BEGIN
(** * Login rate limiter of the expense tracker API

    A shallow embedding of the brute-force protection of [main.py]:
    [log_login_attempt], [is_user_blocked], [get_block_remaining_time] and
    the two endpoints that use them, [login] (POST /login) and
    [login_for_access_token] (POST /token), together with the parts of
    [models.py], [crud.py] and [auth.py] they call.

    Conventions of the embedding.
    - A [datetime] is the number of microseconds on the UTC time line (the
      resolution of Python's [datetime]); a [timedelta] is a number of
      microseconds.  Both are [Z].
    - [datetime.utcnow()] is an effect.  The state carries the sequence of
      values the clock will return ([clock]) and the number of readings taken
      so far ([reads]); every call of [utcnow] consumes one reading.  A call
      of [is_user_blocked] that reaches the 30-minute test therefore sees two
      readings, as the source does.
    - The SQLAlchemy session is the pair of tables [users] and
      [login_attempts]; rows are kept in insertion order.  [db.add] followed
      by [db.commit] appends a row.  Failures of the database itself are not
      modelled.
    - [pwd_context.verify] and [jwt.encode] are opaque: they are parameters
      of the development.  [pwd_context.verify] may raise instead of
      returning (passlib refuses some inputs, a password holding a NUL byte
      for one); the [except Exception] arms of the endpoints turn that into
      an HTTP 500 answer. *)

From Stdlib Require Import ZArith List String Ascii Bool Lia DecimalString.
From Stdlib Require Import Permutation Sorted.
Import ListNotations.
Open Scope Z_scope.

(** ** Time: [datetime] and [timedelta] *)

Module Time.

Definition datetime := Z.
Definition timedelta := Z.

(** [timedelta(seconds=n)], [timedelta(minutes=n)], [timedelta(hours=n)]. *)
Definition seconds (n : Z) : timedelta := n * 1000000.
Definition minutes (n : Z) : timedelta := seconds (60 * n).
Definition hours (n : Z) : timedelta := minutes (60 * n).

(** [int(d.total_seconds())]: [total_seconds] divides the microseconds by
    [10**6] and [int] truncates toward zero.  The float division is exact
    enough for the truncation to be the integer one whenever the duration
    is below [2**32] seconds. *)
Definition int_total_seconds (d : timedelta) : Z := Z.quot d 1000000.

End Time.
Import Time.

(** ** models.py *)

Module models.

Module User.
Record t := mk {
  id : Z;
  username : string;
  email : string;
  hashed_password : string
}.
End User.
END
### WORK TASK
From the records above, print exactly the lines that run from the line with "Both are [Z]." to the line with "- The SQLAlchemy", inclusive.

### EXERCISE ANSWER
      microseconds.  Both are [Z].
    - [datetime.utcnow()] is an effect.  The state carries the sequence of
      values the clock will return ([clock]) and the number of readings taken
      so far ([reads]); every call of [utcnow] consumes one reading.  A call
      of [is_user_blocked] that reaches the 30-minute test therefore sees two
      readings, as the source does.
    - The SQLAlchemy session is the pair of tables [users] and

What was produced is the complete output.